In a response to "The Validity of Papal Claims" by F. Nutcombe Oxenham (English Chaplain in Rome), Del Val wrote:


“They were sent.” (Acts VIII)

“Now, when the Apostles who were in Jerusalem had heard that Samaria had received the word of God, they sent unto them Peter and John” (Acts viii. 14). They were sent . . . That was a strange way for the Apostles to deal with that exalted person who was their supreme and absolute ruler! (Page 49). So writes Dr. Oxenham. This latter exclamation of his amounts almost to a sneer against the person of S. Peter, which, to say the least, is unbecoming. In this fact of the two Apostles being “sent,” Dr. Oxenham sees an argument against the supremacy of Peter. Had he considered the whole text of that chapter in the Book of Acts a little more carefully he would have discovered his mistake. For (1) S. Peter was among the senders, and hence he may be said to have sent himself, especially as he always took the lead. (2) There is no objection to those who are in a subordinate position expressing their wish that their superior should act in a given way, not in their “sending” him. This is all the more intelligible where Apostles are concerned. Nations, before now, have “sent” their Sovereigns and Princes on important missions, without suggesting a doubt as regards their superiority.

And to only mention instances taken from Holy Scripture, has Dr. Oxenham forgotten what we read in the Old Testament (Joshua xxii. 13), that the people of Israel “sent” Phinees, the son of Eleazar the priest, and ten princes with him, to the Rubenites! Will Dr. Oxenham question the position and authority of Phinees and of the ten Princes, because they were “sent”? Again, we read that Paul and Barnabas were sent to Jerusalem by the Antiochians to consult the Apostles (Acts xv. 2). Are we to conclude that Paul was their equal or their inferior, or not an Apostle because they sent him? (3) If Dr. Oxenham will refer to the whole narrative in the chapter of the Acts which he has mentioned, he will find that S. John is simply S Peter’s companion, and that he acts the second part.

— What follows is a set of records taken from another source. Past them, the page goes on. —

(* ===== verification/SessionSpec.v ===== *)
(** * What the session promises the kernel

    The callbacks of [Session] against the requests of [Requests]: each
    callback decodes its arguments to one request, serves it, and answers it
    with exactly one reply that its result determines. *)

From S2P Require Import Prelude Types Conv FileLocks NodeTable NodeFs Runtime RuntimeInv Requests Ffi Session.

(** ** Code that leaves a part of the sink alone

    [quiet π m]: [m] does not change [π] of the sink, however it ends. *)
Section quiet.
Context {N H D S K X : Type} `{Libc} (π : K → X).
Abbreviation W := (World N H D S K).

Definition quiet {A} (m : M W A) : Prop := ∀ w, π (w_sink (m w).2) = π (w_sink w).

Lemma quiet_ret {A} (a : A) : quiet (mret a).
Proof. by intros w. Qed.
Lemma quiet_gets {A} (f : W → A) : quiet (gets f).
Proof. by intros w. Qed.
Lemma quiet_panic {A} : quiet (panic : M W A).
Proof. by intros w. Qed.
Lemma quiet_block {A} : quiet (block : M W A).
Proof. by intros w. Qed.

Lemma quiet_bind {A B} (m : M W A) (k : A → M W B) : quiet m → (∀ a, quiet (k a)) → quiet (m ≫= k).
Proof.
  intros Hm Hk w. specialize (Hm w). unfold mbind, M_bind.
  destruct (m w) as [[a| |] w']; simpl in *; [by rewrite (Hk a w')|done|done].
Qed.

Lemma quiet_attempt {A B} (m : M W A) (k : A → M W B) u : quiet m → (∀ a, quiet (k a)) → quiet u → quiet (attempt m k u).
Proof.
  intros Hm Hk Hu w. specialize (Hm w). unfold attempt.
  destruct (m w) as [[a| |] w']; simpl in *; [by rewrite (Hk a w')|by rewrite (Hu w')|done].
Qed.

Lemma quiet_try {A B} (m : M W (Result Errno A)) (k : A → M W (Result Errno B)) :
  quiet m → (∀ a, quiet (k a)) → quiet (try_bind m k).
Proof. intros Hm Hk. apply quiet_bind; [done|]. intros [a|e]; [apply Hk|apply quiet_ret]. Qed.

Lemma quiet_finally {A} (m : M W A) (fin : M W unit) : quiet m → quiet fin → quiet (finally m fin).
Proof.
  intros Hm Hf w. specialize (Hm w). unfold finally.
  destruct (m w) as [[a| |] w']; simpl in *; [| |done];
    specialize (Hf w'); destruct (fin w') as [[?| |] w'']; simpl in *; congruence.
Qed.

Lemma quiet_on_rt {A} (m : M (Runtime N H D S) A) : quiet (on_rt m).
Proof. intros w. unfold on_rt, zoom. by destruct (m _). Qed.
Lemma quiet_on_shared {A} (m : M (Shared N) A) : quiet (on_shared m).
Proof. intros w. unfold on_shared, zoom. by destruct (m _). Qed.
Lemma quiet_on_files {A} (m : M _ A) : quiet (on_files m).
Proof. intros w. unfold on_files, zoom. by destruct (m _). Qed.
Lemma quiet_on_dirs {A} (m : M _ A) : quiet (on_dirs m).
Proof. intros w. unfold on_dirs, zoom. by destruct (m _). Qed.
Lemma quiet_on_handles {A} (f : _ → A * _) : quiet (on_handles f).
Proof. intros w. unfold on_handles. by destruct (f _). Qed.
Lemma quiet_on_sink {A} (f : K → A * K) : (∀ k, π (f k).2 = π k) → quiet (on_sink f).
Proof. intros Hf w. specialize (Hf (w_sink w)). unfold on_sink. by destruct (f _). Qed.
Lemma quiet_take_payload {T} (r : HandleRec.HandleRecord T) : quiet (take_payload r).
Proof. intros w. unfold take_payload. by destruct (HandleRec.close_and_take _) as [[]]. Qed.

Lemma quiet_scope_node {B} ino (err : Errno → M W B) (k : N → M W B) :
  (∀ e, quiet (err e)) → (∀ n, quiet (k n)) → quiet (scope_node ino err k).
Proof.
  intros He Hk. apply quiet_bind.
  - apply quiet_bind; [apply quiet_on_shared|intros; apply quiet_ret].
  - intros [l|e]; [apply quiet_finally; [apply Hk|apply quiet_on_shared]|apply He].
Qed.
Lemma quiet_scope_file {B} ino fh (err : Errno → M W B) (k : H → M W B) :
  (∀ e, quiet (err e)) → (∀ n, quiet (k n)) → quiet (scope_file ino fh err k).
Proof.
  intros He Hk. apply quiet_bind; [apply quiet_on_files|].
  intros [l|e]; [apply quiet_finally; [apply Hk|apply quiet_on_files]|apply He].
Qed.
Lemma quiet_scope_dir {B} ino fh (err : Errno → M W B) (k : D → M W B) :
  (∀ e, quiet (err e)) → (∀ n, quiet (k n)) → quiet (scope_dir ino fh err k).
Proof.
  intros He Hk. apply quiet_bind; [apply quiet_on_dirs|].
  intros [l|e]; [apply quiet_finally; [apply Hk|apply quiet_on_dirs]|apply He].
Qed.
Lemma quiet_with_node {B} ino (k : N → M W (Result Errno B)) : (∀ n, quiet (k n)) → quiet (with_node ino k).
Proof. intros Hk. apply quiet_scope_node; [intros; apply quiet_ret|done]. Qed.
Lemma quiet_with_file {B} ino fh (k : H → M W (Result Errno B)) : (∀ n, quiet (k n)) → quiet (with_file ino fh k).
Proof. intros Hk. apply quiet_scope_file; [intros; apply quiet_ret|done]. Qed.
Lemma quiet_with_dir {B} ino fh (k : D → M W (Result Errno B)) : (∀ n, quiet (k n)) → quiet (with_dir ino fh k).
Proof. intros Hk. apply quiet_scope_dir; [intros; apply quiet_ret|done]. Qed.

Lemma quiet_run_prog {E A} (emit : E → M W bool) (p : prog N S E A) :
  (∀ e, quiet (emit e)) → quiet (run_prog emit p).
Proof.
  intros He. induction p; simpl;
    try (first [apply quiet_bind|apply quiet_attempt];
      [first [apply quiet_on_shared|apply quiet_on_rt|apply quiet_gets|apply He|idtac]|done..]).
  - apply quiet_ret.
  - apply quiet_panic.
  - apply quiet_block.
  - intros w. unfold own_step. by case_match; [case_match|].
  - apply quiet_bind; [apply quiet_on_shared|].
    intros [?|]; [apply quiet_bind; [apply quiet_on_rt|intros; apply quiet_ret]|apply quiet_ret].
  - intros w. unfold fs_drop_ref. case_bool_decide; [|done].
    apply quiet_bind; [apply quiet_on_shared|intros; apply quiet_on_rt].
Qed.

Lemma quiet_call {A} (p : prog N S Empty_set A) : quiet (call p).
Proof. apply quiet_run_prog. intros []. Qed.
End quiet.

Create HintDb quiet discriminated.
#[export] Hint Resolve quiet_ret quiet_gets quiet_panic quiet_bind quiet_try quiet_on_shared quiet_on_files
  quiet_on_dirs quiet_on_handles quiet_take_payload quiet_with_node quiet_with_file quiet_with_dir
  quiet_call quiet_run_prog quiet_scope_node quiet_scope_file : quiet.

(** The tactic runs the lemmas above; [simpl] is kept away from the handlers. *)
Ltac quiet_step :=
  first
  [ done
  | apply quiet_ret | apply quiet_call | apply quiet_on_shared | apply quiet_on_handles
  | apply quiet_on_files | apply quiet_on_dirs | apply quiet_take_payload | apply quiet_gets
  | apply quiet_with_node; intro | apply quiet_with_file; intro | apply quiet_with_dir; intro
  | apply quiet_scope_node; intro | apply quiet_scope_file; intro
  | apply quiet_try; [|intro] | apply quiet_bind; [|intro]
  | case_match ].
Ltac quiet_solve := repeat quiet_step.

Section handlers_quiet.
Context {N H D S K X : Type} `{Libc} (π : K → X) (fs : NodeFs N H D S).
Abbreviation W := (World N H D S K).

Lemma entry_for_quiet id caller : quiet π (entry_for fs id caller : M W _).
Proof. unfold entry_for. quiet_solve. Qed.
Lemma init_quiet conn : quiet π (init fs conn : M W _).
Proof. unfold init. quiet_solve. Qed.
Lemma optional_file_quiet {B} ino fh (k : option H → M W (Result Errno B)) :
  (∀ h, quiet π (k h)) → quiet π (with_optional_file ino fh k).
Proof. intros Hk. unfold with_optional_file. destruct fh; [apply quiet_with_file; intro|]; apply Hk. Qed.
Lemma open_quiet ino flags caller : quiet π (open fs ino flags caller : M W _).
Proof. unfold open. quiet_solve. Qed.
Lemma opendir_quiet ino flags caller : quiet π (opendir fs ino flags caller : M W _).
Proof. unfold opendir. quiet_solve. Qed.
Lemma release_quiet ino fh caller : quiet π (release fs ino fh caller : M W _).
Proof. unfold release. quiet_solve. Qed.
Lemma releasedir_quiet ino fh caller : quiet π (releasedir fs ino fh caller : M W _).
Proof. unfold releasedir. quiet_solve. Qed.
Lemma read_quiet {R} ino fh offset size caller (reply : Result Errno bytes → M W R) :
  (∀ r, quiet π (reply r)) → quiet π (read fs ino fh offset size caller reply).
Proof. intros Hr. unfold read. quiet_solve; apply Hr. Qed.
Lemma lookup_quiet parent name caller : quiet π (lookup fs parent name caller : M W _).
Proof. unfold lookup. quiet_solve. Qed.
Lemma create_quiet parent name mode umask flags caller :
  quiet π (create fs parent name mode umask flags caller : M W _).
Proof. unfold create. quiet_solve. Qed.

Lemma readdir_quiet add ino fh offset caller :
  (∀ e k, π (add e k).2 = π k) → quiet π (readdir fs add ino fh offset caller : M W _).
Proof.
  intros Ha. unfold readdir. quiet_solve. apply quiet_run_prog. intros e. apply quiet_on_sink, Ha.
Qed.

Lemma forget_all_quiet ids : quiet π (forget_all ids : M W _).
Proof. induction ids; simpl; [apply quiet_ret|]. apply quiet_bind; [apply quiet_on_shared|done]. Qed.

Lemma accounting_quiet inner e :
  (∀ n e o k, π (inner n e o k).2 = π k) →
  quiet (λ kl : K * list NodeId, π kl.1) (accounting_add inner e : M (World N H D S (K * list NodeId)) bool).
Proof.
  intros Hi. unfold accounting_add, plus_entry.
  apply quiet_bind; [quiet_solve|]. intros [entry|]; [|apply quiet_ret].
  apply quiet_bind.
  - apply quiet_on_sink. intros [k l]. specialize (Hi (pe_name e) entry (pe_next_offset e) k).
    by destruct (inner _ _ _ _).
  - intros accepted. destruct (negb accepted); [apply quiet_ret|].
    case_match; [|apply quiet_ret]. apply quiet_bind; [apply quiet_on_shared|].
    intros [?|?]; [|apply quiet_ret]. apply quiet_on_sink. by intros [k l].
Qed.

Peter it was who proclaimed the teaching, and he alone commands, judges, condemns, and finally inflicts punishment upon Simon Magus. Dr. Oxenham remarks: “Let us try to imagine an ecclesiastical assembly in medieval or in modern Rome ‘sending’ the Pope and some other Bishops down to Naples, or elsewhere, to hold a confirmation” (Page 49). Well, the idea is picturesque, but it is not inadmissible if Dr. Oxenham will also imagine the Pope in Italy with only a few Bishops round him to provide for all the needs of the Church. In such circumstances, the Pope might very easily be “sent” down to Naples, or elsewhere, to hold a confirmation, and when he got there he might condemn another Simon Magus. “S. Peter,” says Dr. Oxenam, “appears to have gone to Samaria, when he was sent without exhibiting any consciousness that his dignity was injured” (Ibid.) Yes, because his dignity was not injured, nor had S. peter the proud and over-sensitive nature which Dr. Oxenham seems to thin necessary in one who holds an exalted office. That is all. (Raphael Cardinal Merry Del Val, The Truth of Papal Claims [1902; repr., Tradibooks, 2012], 49-50)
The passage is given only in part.